(** The body of the second loop. *)
Definition key_step (RoundKey : list Z) (i : Z) : list Z :=
  let k := (i - 1) * 4 in
  let tempa := [RoundKey.[k + 0]; RoundKey.[k + 1]; RoundKey.[k + 2]; RoundKey.[k + 3]] in
  let tempa :=
    if i mod Nk =? 0 then
      let tempa := SubWord (RotWord tempa) in
      upd tempa 0 (tempa.[0] .^ Rcon.[i / Nk])
    else tempa in
  let tempa := if i mod Nk =? 4 then SubWord tempa else tempa in
  let j := i * 4 in
  let k := (i - Nk) * 4 in
  let RoundKey := upd RoundKey (j + 0) (RoundKey.[k + 0] .^ tempa.[0]) in
  let RoundKey := upd RoundKey (j + 1) (RoundKey.[k + 1] .^ tempa.[1]) in
  let RoundKey := upd RoundKey (j + 2) (RoundKey.[k + 2] .^ tempa.[2]) in
  upd RoundKey (j + 3) (RoundKey.[k + 3] .^ tempa.[3]).

(** The integers [a .. b-1]. *)
Definition range (a b : Z) : list Z :=
  map (fun i => a + Z.of_nat i) (List.seq 0 (Z.to_nat (b - a))).

Definition KeyExpansion (RoundKey Key : list Z) : list Z :=
  let RoundKey := foldl (key_copy Key) RoundKey (range 0 Nk) in
  foldl key_step RoundKey (range Nk (Nb * (Nr + 1))).

(** ** The context *)

Record AES_ctx := Ctx {
  RoundKey : list Z;   (* uint8_t[AES_keyExpSize] *)
  Iv : list Z          (* uint8_t[AES_BLOCKLEN] *)
}.

Definition AES_init_ctx (ctx : AES_ctx) (key : list Z) : AES_ctx :=
  Ctx (KeyExpansion (RoundKey ctx) key) (Iv ctx).

Definition AES_init_ctx_iv (ctx : AES_ctx) (key iv : list Z) : AES_ctx :=
  Ctx (KeyExpansion (RoundKey ctx) key) (splice 0 (take 16 iv) (Iv ctx)).

Definition AES_ctx_set_iv (ctx : AES_ctx) (iv : list Z) : AES_ctx :=
  Ctx (RoundKey ctx) (splice 0 (take 16 iv) (Iv ctx)).

(** ** Round operations *)

Definition AddRoundKey (round : Z) (state RoundKey : list Z) : list Z :=
  for44 (fun state i j =>
    set_ state i j (at_ state i j .^ RoundKey.[round * Nb * 4 + i * Nb + j])) state.

Definition SubBytes (state : list Z) : list Z :=
  for44 (fun state i j => set_ state j i (getSBoxValue (at_ state j i))) state.

Definition ShiftRows (state : list Z) : list Z :=
  let temp := at_ state 0 1 in
  let state := set_ state 0 1 (at_ state 1 1) in
  let state := set_ state 1 1 (at_ state 2 1) in
  let state := set_ state 2 1 (at_ state 3 1) in
  let state := set_ state 3 1 temp in
  let temp := at_ state 0 2 in
  let state := set_ state 0 2 (at_ state 2 2) in
  let state := set_ state 2 2 temp in
  let temp := at_ state 1 2 in
  let state := set_ state 1 2 (at_ state 3 2) in
  let state := set_ state 3 2 temp in
  let temp := at_ state 0 3 in
  let state := set_ state 0 3 (at_ state 3 3) in
  let state := set_ state 3 3 (at_ state 2 3) in
  let state := set_ state 2 3 (at_ state 1 3) in
  set_ state 1 3 temp.

Definition xtime (x : Z) : Z := u8 ((x .<< 1) .^ (((x .>> 7) .& 1) * 0x1b)).

Definition MixColumns (state : list Z) : list Z :=
  for4 (fun state i =>
    let t := at_ state i 0 in
    let Tmp := at_ state i 0 .^ at_ state i 1 .^ at_ state i 2 .^ at_ state i 3 in
    let Tm := xtime (at_ state i 0 .^ at_ state i 1) in
    let state := set_ state i 0 (at_ state i 0 .^ (Tm .^ Tmp)) in
    let Tm := xtime (at_ state i 1 .^ at_ state i 2) in
    let state := set_ state i 1 (at_ state i 1 .^ (Tm .^ Tmp)) in
    let Tm := xtime (at_ state i 2 .^ at_ state i 3) in
    let state := set_ state i 2 (at_ state i 2 .^ (Tm .^ Tmp)) in
    let Tm := xtime (at_ state i 3 .^ t) in
    set_ state i 3 (at_ state i 3 .^ (Tm .^ Tmp))) state.

Definition Multiply (x y : Z) : Z :=
  (y .& 1) * x
  .^ ((y .>> 1) .& 1) * xtime x
  .^ ((y .>> 2) .& 1) * xtime (xtime x)
  .^ ((y .>> 3) .& 1) * xtime (xtime (xtime x))
  .^ ((y .>> 4) .& 1) * xtime (xtime (xtime (xtime x))).

Definition InvMixColumns (state : list Z) : list Z :=
  for4 (fun state i =>
    let a := at_ state i 0 in
    let b := at_ state i 1 in
    let c := at_ state i 2 in
    let d := at_ state i 3 in
    let state := set_ state i 0 (u8 (Multiply a 0x0e .^ Multiply b 0x0b .^ Multiply c 0x0d .^ Multiply d 0x09)) in
    let state := set_ state i 1 (u8 (Multiply a 0x09 .^ Multiply b 0x0e .^ Multiply c 0x0b .^ Multiply d 0x0d)) in
    let state := set_ state i 2 (u8 (Multiply a 0x0d .^ Multiply b 0x09 .^ Multiply c 0x0e .^ Multiply d 0x0b)) in
    set_ state i 3 (u8 (Multiply a 0x0b .^ Multiply b 0x0d .^ Multiply c 0x09 .^ Multiply d 0x0e))) state.

Definition InvSubBytes (state : list Z) : list Z :=
  for44 (fun state i j => set_ state j i (getSBoxInvert (at_ state j i))) state.

Definition InvShiftRows (state : list Z) : list Z :=
  let temp := at_ state 3 1 in
  let state := set_ state 3 1 (at_ state 2 1) in
  let state := set_ state 2 1 (at_ state 1 1) in
  let state := set_ state 1 1 (at_ state 0 1) in
  let state := set_ state 0 1 temp in
  let temp := at_ state 0 2 in
  let state := set_ state 0 2 (at_ state 2 2) in
  let state := set_ state 2 2 temp in
  let temp := at_ state 1 2 in
  let state := set_ state 1 2 (at_ state 3 2) in
  let state := set_ state 3 2 temp in
  let temp := at_ state 0 3 in
  let state := set_ state 0 3 (at_ state 1 3) in
  let state := set_ state 1 3 (at_ state 2 3) in
  let state := set_ state 2 3 (at_ state 3 3) in
  set_ state 3 3 temp.

(** ** The cipher; the round loops only end at their [break] *)

Fixpoint cipher_loop (fuel : nat) (round : Z) (state RoundKey : list Z) : option (list Z) :=
  match fuel with
  | O => None
  | S fuel =>
      let state := SubBytes state in
      let state := ShiftRows state in
      if round =? Nr then Some state
      else
        let state := MixColumns state in
        let state := AddRoundKey round state RoundKey in
        cipher_loop fuel (u8 (round + 1)) state RoundKey
  end.

Definition Cipher (state RoundKey : list Z) : option (list Z) :=
  let state := AddRoundKey 0 state RoundKey in
  state ← cipher_loop 256 1 state RoundKey;
  Some (AddRoundKey Nr state RoundKey).

Fixpoint inv_cipher_loop (fuel : nat) (round : Z) (state RoundKey : list Z) : option (list Z) :=
  match fuel with
  | O => None
  | S fuel =>
      let state := InvShiftRows state in
      let state := InvSubBytes state in
      let state := AddRoundKey round state RoundKey in
      if round =? 0 then Some state
      else inv_cipher_loop fuel (u8 (round - 1)) (InvMixColumns state) RoundKey
  end.

Definition InvCipher (state RoundKey : list Z) : option (list Z) :=
  let state := AddRoundKey Nr state RoundKey in
  inv_cipher_loop 256 (Nr - 1) state RoundKey.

_What you will do_. Copy each line of the records verbatim.

_Task solution_.
(** The body of the second loop. *)
Definition key_step (RoundKey : list Z) (i : Z) : list Z :=
  let k := (i - 1) * 4 in
  let tempa := [RoundKey.[k + 0]; RoundKey.[k + 1]; RoundKey.[k + 2]; RoundKey.[k + 3]] in
  let tempa :=
    if i mod Nk =? 0 then
      let tempa := SubWord (RotWord tempa) in
      upd tempa 0 (tempa.[0] .^ Rcon.[i / Nk])
    else tempa in
  let tempa := if i mod Nk =? 4 then SubWord tempa else tempa in
  let j := i * 4 in
  let k := (i - Nk) * 4 in
  let RoundKey := upd RoundKey (j + 0) (RoundKey.[k + 0] .^ tempa.[0]) in
  let RoundKey := upd RoundKey (j + 1) (RoundKey.[k + 1] .^ tempa.[1]) in
  let RoundKey := upd RoundKey (j + 2) (RoundKey.[k + 2] .^ tempa.[2]) in
  upd RoundKey (j + 3) (RoundKey.[k + 3] .^ tempa.[3]).

(** The integers [a .. b-1]. *)
Definition range (a b : Z) : list Z :=
  map (fun i => a + Z.of_nat i) (List.seq 0 (Z.to_nat (b - a))).

Definition KeyExpansion (RoundKey Key : list Z) : list Z :=
  let RoundKey := foldl (key_copy Key) RoundKey (range 0 Nk) in
  foldl key_step RoundKey (range Nk (Nb * (Nr + 1))).

(** ** The context *)

Record AES_ctx := Ctx {
  RoundKey : list Z;   (* uint8_t[AES_keyExpSize] *)
  Iv : list Z          (* uint8_t[AES_BLOCKLEN] *)
}.

Definition AES_init_ctx (ctx : AES_ctx) (key : list Z) : AES_ctx :=
  Ctx (KeyExpansion (RoundKey ctx) key) (Iv ctx).

Definition AES_init_ctx_iv (ctx : AES_ctx) (key iv : list Z) : AES_ctx :=
  Ctx (KeyExpansion (RoundKey ctx) key) (splice 0 (take 16 iv) (Iv ctx)).

Definition AES_ctx_set_iv (ctx : AES_ctx) (iv : list Z) : AES_ctx :=
  Ctx (RoundKey ctx) (splice 0 (take 16 iv) (Iv ctx)).

(** ** Round operations *)

Definition AddRoundKey (round : Z) (state RoundKey : list Z) : list Z :=
  for44 (fun state i j =>
    set_ state i j (at_ state i j .^ RoundKey.[round * Nb * 4 + i * Nb + j])) state.

Definition SubBytes (state : list Z) : list Z :=
  for44 (fun state i j => set_ state j i (getSBoxValue (at_ state j i))) state.

Definition ShiftRows (state : list Z) : list Z :=
  let temp := at_ state 0 1 in
  let state := set_ state 0 1 (at_ state 1 1) in
  let state := set_ state 1 1 (at_ state 2 1) in
  let state := set_ state 2 1 (at_ state 3 1) in
  let state := set_ state 3 1 temp in
  let temp := at_ state 0 2 in
  let state := set_ state 0 2 (at_ state 2 2) in
  let state := set_ state 2 2 temp in
  let temp := at_ state 1 2 in
  let state := set_ state 1 2 (at_ state 3 2) in
  let state := set_ state 3 2 temp in
  let temp := at_ state 0 3 in
  let state := set_ state 0 3 (at_ state 3 3) in
  let state := set_ state 3 3 (at_ state 2 3) in
  let state := set_ state 2 3 (at_ state 1 3) in
  set_ state 1 3 temp.

Definition xtime (x : Z) : Z := u8 ((x .<< 1) .^ (((x .>> 7) .& 1) * 0x1b)).

Definition MixColumns (state : list Z) : list Z :=
  for4 (fun state i =>
    let t := at_ state i 0 in
    let Tmp := at_ state i 0 .^ at_ state i 1 .^ at_ state i 2 .^ at_ state i 3 in
    let Tm := xtime (at_ state i 0 .^ at_ state i 1) in
    let state := set_ state i 0 (at_ state i 0 .^ (Tm .^ Tmp)) in
    let Tm := xtime (at_ state i 1 .^ at_ state i 2) in
    let state := set_ state i 1 (at_ state i 1 .^ (Tm .^ Tmp)) in
    let Tm := xtime (at_ state i 2 .^ at_ state i 3) in
    let state := set_ state i 2 (at_ state i 2 .^ (Tm .^ Tmp)) in
    let Tm := xtime (at_ state i 3 .^ t) in
    set_ state i 3 (at_ state i 3 .^ (Tm .^ Tmp))) state.

Definition Multiply (x y : Z) : Z :=
  (y .& 1) * x
  .^ ((y .>> 1) .& 1) * xtime x
  .^ ((y .>> 2) .& 1) * xtime (xtime x)
  .^ ((y .>> 3) .& 1) * xtime (xtime (xtime x))
  .^ ((y .>> 4) .& 1) * xtime (xtime (xtime (xtime x))).

Definition InvMixColumns (state : list Z) : list Z :=
  for4 (fun state i =>
    let a := at_ state i 0 in
    let b := at_ state i 1 in
    let c := at_ state i 2 in
    let d := at_ state i 3 in
    let state := set_ state i 0 (u8 (Multiply a 0x0e .^ Multiply b 0x0b .^ Multiply c 0x0d .^ Multiply d 0x09)) in
    let state := set_ state i 1 (u8 (Multiply a 0x09 .^ Multiply b 0x0e .^ Multiply c 0x0b .^ Multiply d 0x0d)) in
    let state := set_ state i 2 (u8 (Multiply a 0x0d .^ Multiply b 0x09 .^ Multiply c 0x0e .^ Multiply d 0x0b)) in
    set_ state i 3 (u8 (Multiply a 0x0b .^ Multiply b 0x0d .^ Multiply c 0x09 .^ Multiply d 0x0e))) state.

Definition InvSubBytes (state : list Z) : list Z :=
  for44 (fun state i j => set_ state j i (getSBoxInvert (at_ state j i))) state.

Definition InvShiftRows (state : list Z) : list Z :=
  let temp := at_ state 3 1 in
  let state := set_ state 3 1 (at_ state 2 1) in
  let state := set_ state 2 1 (at_ state 1 1) in
  let state := set_ state 1 1 (at_ state 0 1) in
  let state := set_ state 0 1 temp in
  let temp := at_ state 0 2 in
  let state := set_ state 0 2 (at_ state 2 2) in
  let state := set_ state 2 2 temp in
  let temp := at_ state 1 2 in
  let state := set_ state 1 2 (at_ state 3 2) in
  let state := set_ state 3 2 temp in
  let temp := at_ state 0 3 in
  let state := set_ state 0 3 (at_ state 1 3) in
  let state := set_ state 1 3 (at_ state 2 3) in
  let state := set_ state 2 3 (at_ state 3 3) in
  set_ state 3 3 temp.

(** ** The cipher; the round loops only end at their [break] *)

Fixpoint cipher_loop (fuel : nat) (round : Z) (state RoundKey : list Z) : option (list Z) :=
  match fuel with
  | O => None
  | S fuel =>
      let state := SubBytes state in
      let state := ShiftRows state in
      if round =? Nr then Some state
      else
        let state := MixColumns state in
        let state := AddRoundKey round state RoundKey in
        cipher_loop fuel (u8 (round + 1)) state RoundKey
  end.

Definition Cipher (state RoundKey : list Z) : option (list Z) :=
  let state := AddRoundKey 0 state RoundKey in
  state ← cipher_loop 256 1 state RoundKey;
  Some (AddRoundKey Nr state RoundKey).

Fixpoint inv_cipher_loop (fuel : nat) (round : Z) (state RoundKey : list Z) : option (list Z) :=
  match fuel with
  | O => None
  | S fuel =>
      let state := InvShiftRows state in
      let state := InvSubBytes state in
      let state := AddRoundKey round state RoundKey in
      if round =? 0 then Some state
      else inv_cipher_loop fuel (u8 (round - 1)) (InvMixColumns state) RoundKey
  end.

Definition InvCipher (state RoundKey : list Z) : option (list Z) :=
  let state := AddRoundKey Nr state RoundKey in
  inv_cipher_loop 256 (Nr - 1) state RoundKey.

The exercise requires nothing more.